• _Directions_
Among the entries below, find all lines that include "false" and copy them.

• _Supplied entries_
(* ===== verification/Tasks.v ===== *)
(** * The example tasks and the demo producer ([examples/tasks], [cmd/enqueue-demo])

    The handlers of the demo worker, over any world with a clock to sleep on, and
    the payloads the demo producer makes for them. *)

From S2P Require Import Prelude GoNum Errors Job GoJson Json Retry Backend Queue Worker.
From Stdlib Require Import Ascii.
From stdpp Require Import strings.

Open Scope Z_scope.

(** ** Payloads *)

Record EmailPayload := mkEmailPayload {
  em_To : string;
  em_Subject : string;
  em_Body : string;
  em_LatencyMs : Z;
}.

Record ImagePayload := mkImagePayload {
  im_ImageID : string;
  im_URL : string;
  im_LatencyMs : Z;
}.

Definition zero_email : EmailPayload := mkEmailPayload "" "" "" 0.
Definition zero_image : ImagePayload := mkImagePayload "" "" 0.

Definition email_fields : list (setter EmailPayload) :=
  [("to", of_string (fun x p => mkEmailPayload x (em_Subject p) (em_Body p) (em_LatencyMs p)));
   ("subject", of_string (fun x p => mkEmailPayload (em_To p) x (em_Body p) (em_LatencyMs p)));
   ("body", of_string (fun x p => mkEmailPayload (em_To p) (em_Subject p) x (em_LatencyMs p)));
   ("latency_ms", of_int (fun x p => mkEmailPayload (em_To p) (em_Subject p) (em_Body p) x))].

Definition image_fields : list (setter ImagePayload) :=
  [("image_id", of_string (fun x p => mkImagePayload x (im_URL p) (im_LatencyMs p)));
   ("url", of_string (fun x p => mkImagePayload (im_ImageID p) x (im_LatencyMs p)));
   ("latency_ms", of_int (fun x p => mkImagePayload (im_ImageID p) (im_URL p) x))].

(** [omitempty] leaves out a zero. *)
Definition omit_zero (name : string) (z : Z) : list (string * jval) :=
  if z =? 0 then [] else [(name, JNum (Itoa z))].

Definition marshal_email (p : EmailPayload) : string :=
  json_struct ([("to", JStr (em_To p)); ("subject", JStr (em_Subject p)); ("body", JStr (em_Body p))] ++
    omit_zero "latency_ms" (em_LatencyMs p)).

Definition marshal_image (p : ImagePayload) : string :=
  json_struct ([("image_id", JStr (im_ImageID p)); ("url", JStr (im_URL p))] ++
    omit_zero "latency_ms" (im_LatencyMs p)).

(** ** Handlers *)

Definition Millisecond : Z := 1000000.

Section handlers.
Context {W : Type} (time_Sleep : Z -> W -> W) (json_error : string -> error).

(** The artificial latency of a payload, as a wrapping product. *)
Definition sleep_ms (ms : Z) (w : W) : W :=
  if 0 <? ms then time_Sleep (wrap64 (ms * Millisecond)) w else w.

Definition SendEmail : HandlerFunc W := fun job w =>
  match json_Unmarshal email_fields (Payload job) zero_email with
  | None => (w, NewPermanentError (json_error (Payload job)))
  | Some payload =>
      if bool_decide (em_To payload = "") then
        (w, NewPermanentError (ErrMsg "email recipient is required"))
      else (sleep_ms (em_LatencyMs payload) w, mkJobResult false None)
  end.

Definition ProcessImage : HandlerFunc W := fun job w =>
  match json_Unmarshal image_fields (Payload job) zero_image with
  | None => (w, NewPermanentError (json_error (Payload job)))
  | Some payload =>
      if bool_decide (im_ImageID payload = "") then
        (w, NewPermanentError (ErrMsg "image id is required"))
      else (sleep_ms (im_LatencyMs payload) w, mkJobResult false None)
  end.

Definition PermanentFail : HandlerFunc W := fun job w =>
  (w, NewPermanentError (ErrMsg "this task always fails")).

Definition succeedOnAttempt : Z := 2.

Definition FlakyEmail : HandlerFunc W := fun job w =>
  if Attempt job <? succeedOnAttempt then (w, NewRetryableError (ErrMsg "transient failure (demo)"))
  else (w, mkJobResult false None).

(** The handlers the demo worker registers. *)
Definition worker_demo_handlers : gmap string (HandlerFunc W) :=
  <["send_email" := SendEmail]> (<["process_image" := ProcessImage]>
  (<["permanent_fail" := PermanentFail]> (<["flaky_email" := FlakyEmail]> ∅))).
End handlers.

(** ** The demo producer *)

(** [pickTask] of [rand.IntN(100)]. *)
Definition pickTask (r : Z) : string :=
  if r <? 70 then "send_email"
  else if r <? 85 then "process_image"
  else if r <? 97 then "flaky_email"
  else "permanent_fail".

(** The latency of a job of the mix; [rand] is [rand.IntN], which panics unless
    its bound is positive. *)
Definition mix_latency (rand : Z -> Z) (ms : Z) : option Z :=
  let bound := wrap64 (ms + 1) in
  if 0 <? bound then Some (wrap64 (Z.quot ms 2 + rand bound)) else None.

(** The payload as [Enqueue] marshals it, and the attempts it gets. *)
Definition payloadFor (task : string) (latencyMs : Z) : string * Z :=
  if bool_decide (task = "process_image") then
    (marshal_image (mkImagePayload "img-demo" "https://example.com/demo.jpg" latencyMs), 3)
  else if bool_decide (task = "permanent_fail") then (json_struct [], 1)
  else if bool_decide (task = "flaky_email") then
    (marshal_email (mkEmailPayload "dev@example.com" "Flaky email demo"
       "This job fails twice then succeeds." latencyMs), 5)
  else
    (marshal_email (mkEmailPayload "dev@example.com" "Distributed queue demo"
       "This job should eventually be handled by a worker." latencyMs), 3).

(** ** Round trips *)

Lemma omit_zero_ok name z : utf8_valid name = true -> fields_ok (omit_zero name z).
Proof. intros Hn. unfold omit_zero. destruct (z =? 0); repeat constructor; done. Qed.

Lemma email_roundtrip p :
  utf8_valid (em_To p) = true -> utf8_valid (em_Subject p) = true -> utf8_valid (em_Body p) = true ->
  int64_ok (em_LatencyMs p) ->
  json_Unmarshal email_fields (marshal_email p) zero_email = Some p.
Proof.
  intros H1 H2 H3 H4. unfold marshal_email. rewrite json_Unmarshal_struct.
  - destruct p as [to sub body ms]. unfold omit_zero. simpl in *.
    destruct (Z.eqb_spec ms 0) as [->|]; [done|]. pose proof (Atoi_Itoa ms H4) as E. cbv -[Atoi Itoa]. by rewrite E.
  - apply Forall_app. split; [|by apply omit_zero_ok]. repeat constructor; done.
Qed.

Lemma image_roundtrip p :
  utf8_valid (im_ImageID p) = true -> utf8_valid (im_URL p) = true -> int64_ok (im_LatencyMs p) ->
  json_Unmarshal image_fields (marshal_image p) zero_image = Some p.
Proof.
  intros H1 H2 H3. unfold marshal_image. rewrite json_Unmarshal_struct.
  - destruct p as [id url ms]. unfold omit_zero. simpl in *.
    destruct (Z.eqb_spec ms 0) as [->|]; [done|]. pose proof (Atoi_Itoa ms ltac:(done)) as E. cbv -[Atoi Itoa]. by rewrite E.
  - apply Forall_app. split; [|by apply omit_zero_ok]. repeat constructor; done.
Qed.

(** ** What becomes of the demo's jobs *)

Inductive job_fate :=
  | Completed (attempt : Z)
  | DeadLettered (attempt : Z) (reason : string).

(** The attempts of a job, deciding as [handleOne] does after each run; a retry
    is the next attempt. *)
Fixpoint journey {W} (fuel : nat) (h : HandlerFunc W) (job : Job) (w : W) : option job_fate :=
  match fuel with
  | O => None
  | S fuel' =>
      let '(w', res) := h job w in
      match ResErr res with
      | None => Some (Completed (Attempt job))
      | Some e =>
          if negb (Retryable res) || ShouldDeadLetter job
          then Some (DeadLettered (Attempt job) (error_string e))
          else journey fuel' h (set_Attempt job (wrap64 (Attempt job + 1))) w'
      end
  end.

Definition demo_fate (task : string) : job_fate :=
  if bool_decide (task = "permanent_fail") then DeadLettered 0 "this task always fails"
  else if bool_decide (task = "flaky_email") then Completed 2
  else Completed 0.

Lemma pickTask_cases r : pickTask r ∈ ["send_email"; "process_image"; "flaky_email"; "permanent_fail"].
Proof. unfold pickTask. repeat case_match; set_solver. Qed.

(** The four demo tasks reach their handlers with payloads these can read, and
    end as their names say: the plain ones complete on the first attempt, the
    flaky one on its third, the failing one is dead-lettered at once. *)
Theorem demo_jobs_settle {W} (sleep : Z -> W -> W) json_error r ms b now w :
  int64_ok ms ->
  let task := pickTask r in
  let '(payload, maxAttempts) := payloadFor task ms in
  exists h job,
    newJob task (EnqEnv (Ok payload) b now) (mkEnqueueOptions maxAttempts 0 "") = Ok job /\
    worker_demo_handlers sleep json_error !! task = Some h /\
    journey 3 h job w = Some (demo_fate task).
Proof.
  intros Hms. pose proof (pickTask_cases r) as Hr. cbv zeta. revert Hr. generalize (pickTask r).
  intros task [-> | [-> | [-> | [-> | []%not_elem_of_nil]%elem_of_cons]%elem_of_cons]%elem_of_cons]%elem_of_cons.
  - eexists (SendEmail sleep json_error), _. split_and!; [reflexivity | reflexivity|]. cbn [journey Payload].
    unfold SendEmail. cbn [Payload]. by rewrite email_roundtrip.
  - eexists (ProcessImage sleep json_error), _. split_and!; [reflexivity | reflexivity|]. cbn [journey Payload].
    unfold ProcessImage. cbn [Payload]. by rewrite image_roundtrip.
  - eexists FlakyEmail, _. split_and!; reflexivity.
  - eexists PermanentFail, _. split_and!; reflexivity.
Qed.

(** The latency of the mix is within half of the one asked for. *)
Lemma mix_latency_range rand ms x :
  0 <= ms < 2 ^ 62 -> (forall n, 0 < n -> 0 <= rand n < n) -> mix_latency rand ms = Some x ->
  Z.quot ms 2 <= x <= ms + Z.quot ms 2.
Proof.
  intros Hms Hr. unfold mix_latency.
  assert (wrap64 (ms + 1) = ms + 1) as -> by (apply wrap64_id; unfold int64_ok, min_int64, max_int64; lia).
  destruct (Z.ltb_spec 0 (ms + 1)); [|done]. specialize (Hr (ms + 1)). rewrite Z.quot_div_nonneg by lia.
  pose proof (Z.div_pos ms 2). pose proof (Z.div_le_upper_bound ms 2 ms).
  rewrite wrap64_id by (unfold int64_ok, min_int64, max_int64; lia). intros [= <-]. lia.
Qed.

(** A negative latency makes the mix panic. *)
Example mix_latency_negative rand : mix_latency rand (-1) = None.
Proof. reflexivity. Qed.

• _Result below_
      else (sleep_ms (em_LatencyMs payload) w, mkJobResult false None)
      else (sleep_ms (im_LatencyMs payload) w, mkJobResult false None)
  else (w, mkJobResult false None).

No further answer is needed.